買って、がっかりを無くしたい
出来上がってからのテストが重要
薪ストーブは形が出来上がっても、「よっしゃ、すぐ売りに出そうか~」なんて出来ません。
何度もテストを繰り返して、設計では気付かなかった不具合や使い勝手をよくするヒントを探し、自分の手元にある間、気になる点を1つずつ消していく作業が絶対に必要だと思っています。
設計段階で想定していた加熱性能がしっかり出ているか、炎を着火した直後の冷めた煙突の排煙、煙の漏れ、運搬方法、組み立てやすさ、炎が外に出ないかetc…注意してテストすべき項目は沢山有ります。
今テストしているカマドも、最初は出来上がった喜びで浮き足立っていましたが、色々な料理に挑戦していく中で気になる点を何個も見つけました。
お金を出して完成品を買うのでは無く、世に無いものを自分の技術で形にし、発見した不満点をこれまでの経験から改善していく。この、不具合を直しつつ完成に近づける経験こそが物作りの楽しみであり自分の財産ではないでしょうか。
問題に出くわす度、知識のある経験者に質問したり、ネットで調べると解決のヒントを簡単に手に入れる事が出来るかも知れませんが、自分で考えて行動する大事なプロセスをアウトソーシングしてしまうと、本当に困った時に何も手が出なくなると思うので、失敗しても自力で切り抜ける事が、遠回りの様で一番の近道かと思っています。
私流のノウハウで全く未経験の製品を完成に導くコツは、最初から完璧な完成品を目指して時間ばかり浪費するのでは無く、最初はザクッとアウトラインを押さえた試作品を作って、徐々に完成度を高める方が、時間の節約になります。
今日はミートスパとピザパンを作りました
今日もテストを兼ねて、料理をしました。今まで作ったご飯料理と違って、直火で野菜を炒めてミートソースを作り、麺をゆでる為にお湯を沸かし、オーブンでピザパンを焼きました。

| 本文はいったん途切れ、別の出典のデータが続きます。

(* ===== verification/Lifespan.v ===== *)
(** The lifecycle of an application (applications.py): [on_event] handlers and
    [lifespan] context managers, their collection over the router tree, the
    synchronous and asynchronous start-up and shutdown, the ASGI [lifespan]
    protocol, the first request, and the processes [run] starts. *)

From S2P Require Import Prelude Effects.

Module Lifespan.
Import Effects.
Open Scope eff_scope.

(** ** Data *)

(** Where code runs: inline in the calling thread, on the worker loop, or on
    the loop of the caller. *)
Inductive place := Inline | Worker | CallerLoop.

Inductive event := Ran (p : place) (n : nat).

(** A start-up or shutdown hook: what its code does.  [Reenter] calls the
    start-up of its own application. *)
Inductive act := Do (n : nat) | RaiseA (e : exn) | Reenter.

Record hook := { h_coroutine : bool; h_code : list act }.

(** What calling a [lifespan] gives: an async context manager made by
    [asynccontextmanager], an async or a plain generator, a plain context
    manager, or something else. *)
Inductive shape := Acm | AsyncGen | Gen | SyncCm | NoCm.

すると、今まで気付かなかった不満点を発見できたのです。 不満点を見つけさえすれば、後は改善するだけなので、不満点の検出がとっても重要な要素です。
ストーブの改善点は見つけましたが、料理はいつも通りおいしかったです。
発見した3つの不満点
(1)焚きつけに点火した時、煙の抜けが凄く悪い。
煙突が冷えているコールドスタートは薪ストーブが一番苦手な状況です。例えるなら筒の先に濡れ雑巾を被せて蓋をしているかの様に、煙突内部の冷えた空気が焚きつけ時に発生する煙の抜けを邪魔して、気密の悪い部分から煙が吹き出して来ます。
(2)直火で料理したい
炎の直接当たる部分は取り外しできる様にしているのですが、開口部が大きすぎて使い勝手がよろしくありません。 お肉を焼いたり、大量のお湯を沸かしたい時は天板を外して強力な炎を直に当てて強火で料理したい。
(3)オーブンの温度が低い
今まではお肉にじっくり熱を加えて行く事が大事だったので気付きませんでしたが、ピザパンを焼こうと思っても時間ばかり掛かって、チーズが乗っている上面の熱量が足りませんでした。
対策を行った感想
(1)の対策を昨日行い、今日試運転しました。仮説がしっかりと不具合の原因を捉えていたのか、結果はとっても良い感じで、冷めた状態からのスタートも勢いよく炎が本体へ吸い込まれていきます。
本体のどこからも煙が漏れる事は無くなりました。
(2)(3)については今後改造していきます。
(2)は五徳の改造で完了します(3)はオーブンの加熱面積を増やす改造が必要で、アイデアは浮かんでいるので後は着手するだけなのですが、なぜか改造に踏み切れません。
まとめ
私は誰かに製品を販売するのなら、自分が納得できる物で無いと売る事なんて出来ません。
私の薪ストーブ製作友達の「マキ式薪ストーブ」岡崎さんの姿勢から学びました。岡崎さんの人柄、お客さんに対する姿勢は近くで拝見するだけで本当に勉強になり、また一部だけでも真似したいと思います。
他の人と似たようなデザインの薪ストーブを作る事が出来ても、お客様とふれあうのは人であり、私は人柄こそが他との決定的な差別化に繋がると思っています。